▶ **What to produce**
Could you reproduce every entry that follows, exactly as shown?

Saved data entries

+ + + + +

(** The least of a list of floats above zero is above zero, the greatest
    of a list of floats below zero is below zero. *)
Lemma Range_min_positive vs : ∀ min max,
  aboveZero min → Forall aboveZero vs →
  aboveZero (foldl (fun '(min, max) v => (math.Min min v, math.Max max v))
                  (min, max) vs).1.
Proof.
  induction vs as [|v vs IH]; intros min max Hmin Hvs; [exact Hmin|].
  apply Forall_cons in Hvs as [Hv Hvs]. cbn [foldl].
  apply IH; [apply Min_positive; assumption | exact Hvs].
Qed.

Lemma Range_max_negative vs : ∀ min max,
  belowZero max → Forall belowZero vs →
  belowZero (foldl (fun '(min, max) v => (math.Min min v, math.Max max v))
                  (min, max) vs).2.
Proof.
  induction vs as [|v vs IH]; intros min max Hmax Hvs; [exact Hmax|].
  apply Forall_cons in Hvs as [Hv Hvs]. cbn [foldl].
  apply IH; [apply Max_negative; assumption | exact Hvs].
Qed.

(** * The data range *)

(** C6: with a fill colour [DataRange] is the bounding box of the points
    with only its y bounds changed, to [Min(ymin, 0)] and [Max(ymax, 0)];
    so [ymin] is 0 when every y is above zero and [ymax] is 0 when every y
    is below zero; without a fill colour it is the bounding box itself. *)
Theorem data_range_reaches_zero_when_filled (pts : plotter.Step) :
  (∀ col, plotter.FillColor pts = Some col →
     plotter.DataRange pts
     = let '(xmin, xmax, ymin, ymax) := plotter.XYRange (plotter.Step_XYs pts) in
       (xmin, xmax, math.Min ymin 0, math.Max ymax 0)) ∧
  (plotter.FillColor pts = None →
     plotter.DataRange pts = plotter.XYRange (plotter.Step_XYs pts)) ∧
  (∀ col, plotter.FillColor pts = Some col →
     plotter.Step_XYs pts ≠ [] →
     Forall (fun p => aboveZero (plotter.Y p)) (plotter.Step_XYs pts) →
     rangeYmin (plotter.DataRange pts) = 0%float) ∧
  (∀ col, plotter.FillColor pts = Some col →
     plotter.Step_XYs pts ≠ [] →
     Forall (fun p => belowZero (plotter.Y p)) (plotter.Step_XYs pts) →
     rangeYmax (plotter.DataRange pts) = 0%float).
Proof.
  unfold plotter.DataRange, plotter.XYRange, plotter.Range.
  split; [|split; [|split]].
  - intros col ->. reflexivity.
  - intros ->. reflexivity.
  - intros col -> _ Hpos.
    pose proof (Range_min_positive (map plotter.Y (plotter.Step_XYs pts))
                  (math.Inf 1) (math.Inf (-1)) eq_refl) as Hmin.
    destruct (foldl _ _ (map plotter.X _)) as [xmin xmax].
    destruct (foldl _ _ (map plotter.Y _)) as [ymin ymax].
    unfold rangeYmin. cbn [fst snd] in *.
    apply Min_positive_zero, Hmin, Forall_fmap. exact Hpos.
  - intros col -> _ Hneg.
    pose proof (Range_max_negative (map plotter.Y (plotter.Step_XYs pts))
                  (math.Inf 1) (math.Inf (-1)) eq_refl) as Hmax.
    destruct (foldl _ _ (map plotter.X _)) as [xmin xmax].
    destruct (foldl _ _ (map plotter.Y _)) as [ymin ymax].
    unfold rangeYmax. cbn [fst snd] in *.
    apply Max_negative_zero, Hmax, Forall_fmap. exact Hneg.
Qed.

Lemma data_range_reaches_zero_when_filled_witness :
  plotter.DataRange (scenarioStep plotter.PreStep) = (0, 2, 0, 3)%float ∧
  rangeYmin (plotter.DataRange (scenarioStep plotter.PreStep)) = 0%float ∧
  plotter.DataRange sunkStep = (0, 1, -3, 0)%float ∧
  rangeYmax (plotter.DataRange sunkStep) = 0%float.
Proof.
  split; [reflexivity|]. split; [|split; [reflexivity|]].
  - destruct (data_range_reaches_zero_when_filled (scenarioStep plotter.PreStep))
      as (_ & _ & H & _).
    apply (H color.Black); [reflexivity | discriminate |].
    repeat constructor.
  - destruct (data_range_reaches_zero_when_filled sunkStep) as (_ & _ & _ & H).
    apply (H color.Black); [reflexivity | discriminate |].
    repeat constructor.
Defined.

+ + + + +

▶ **Result**
(** The least of a list of floats above zero is above zero, the greatest
    of a list of floats below zero is below zero. *)
Lemma Range_min_positive vs : ∀ min max,
  aboveZero min → Forall aboveZero vs →
  aboveZero (foldl (fun '(min, max) v => (math.Min min v, math.Max max v))
                  (min, max) vs).1.
Proof.
  induction vs as [|v vs IH]; intros min max Hmin Hvs; [exact Hmin|].
  apply Forall_cons in Hvs as [Hv Hvs]. cbn [foldl].
  apply IH; [apply Min_positive; assumption | exact Hvs].
Qed.

Lemma Range_max_negative vs : ∀ min max,
  belowZero max → Forall belowZero vs →
  belowZero (foldl (fun '(min, max) v => (math.Min min v, math.Max max v))
                  (min, max) vs).2.
Proof.
  induction vs as [|v vs IH]; intros min max Hmax Hvs; [exact Hmax|].
  apply Forall_cons in Hvs as [Hv Hvs]. cbn [foldl].
  apply IH; [apply Max_negative; assumption | exact Hvs].
Qed.

(** * The data range *)

(** C6: with a fill colour [DataRange] is the bounding box of the points
    with only its y bounds changed, to [Min(ymin, 0)] and [Max(ymax, 0)];
    so [ymin] is 0 when every y is above zero and [ymax] is 0 when every y
    is below zero; without a fill colour it is the bounding box itself. *)
Theorem data_range_reaches_zero_when_filled (pts : plotter.Step) :
  (∀ col, plotter.FillColor pts = Some col →
     plotter.DataRange pts
     = let '(xmin, xmax, ymin, ymax) := plotter.XYRange (plotter.Step_XYs pts) in
       (xmin, xmax, math.Min ymin 0, math.Max ymax 0)) ∧
  (plotter.FillColor pts = None →
     plotter.DataRange pts = plotter.XYRange (plotter.Step_XYs pts)) ∧
  (∀ col, plotter.FillColor pts = Some col →
     plotter.Step_XYs pts ≠ [] →
     Forall (fun p => aboveZero (plotter.Y p)) (plotter.Step_XYs pts) →
     rangeYmin (plotter.DataRange pts) = 0%float) ∧
  (∀ col, plotter.FillColor pts = Some col →
     plotter.Step_XYs pts ≠ [] →
     Forall (fun p => belowZero (plotter.Y p)) (plotter.Step_XYs pts) →
     rangeYmax (plotter.DataRange pts) = 0%float).
Proof.
  unfold plotter.DataRange, plotter.XYRange, plotter.Range.
  split; [|split; [|split]].
  - intros col ->. reflexivity.
  - intros ->. reflexivity.
  - intros col -> _ Hpos.
    pose proof (Range_min_positive (map plotter.Y (plotter.Step_XYs pts))
                  (math.Inf 1) (math.Inf (-1)) eq_refl) as Hmin.
    destruct (foldl _ _ (map plotter.X _)) as [xmin xmax].
    destruct (foldl _ _ (map plotter.Y _)) as [ymin ymax].
    unfold rangeYmin. cbn [fst snd] in *.
    apply Min_positive_zero, Hmin, Forall_fmap. exact Hpos.
  - intros col -> _ Hneg.
    pose proof (Range_max_negative (map plotter.Y (plotter.Step_XYs pts))
                  (math.Inf 1) (math.Inf (-1)) eq_refl) as Hmax.
    destruct (foldl _ _ (map plotter.X _)) as [xmin xmax].
    destruct (foldl _ _ (map plotter.Y _)) as [ymin ymax].
    unfold rangeYmax. cbn [fst snd] in *.
    apply Max_negative_zero, Hmax, Forall_fmap. exact Hneg.
Qed.

Lemma data_range_reaches_zero_when_filled_witness :
  plotter.DataRange (scenarioStep plotter.PreStep) = (0, 2, 0, 3)%float ∧
  rangeYmin (plotter.DataRange (scenarioStep plotter.PreStep)) = 0%float ∧
  plotter.DataRange sunkStep = (0, 1, -3, 0)%float ∧
  rangeYmax (plotter.DataRange sunkStep) = 0%float.
Proof.
  split; [reflexivity|]. split; [|split; [reflexivity|]].
  - destruct (data_range_reaches_zero_when_filled (scenarioStep plotter.PreStep))
      as (_ & _ & H & _).
    apply (H color.Black); [reflexivity | discriminate |].
    repeat constructor.
  - destruct (data_range_reaches_zero_when_filled sunkStep) as (_ & _ & _ & H).
    apply (H color.Black); [reflexivity | discriminate |].
    repeat constructor.
Defined.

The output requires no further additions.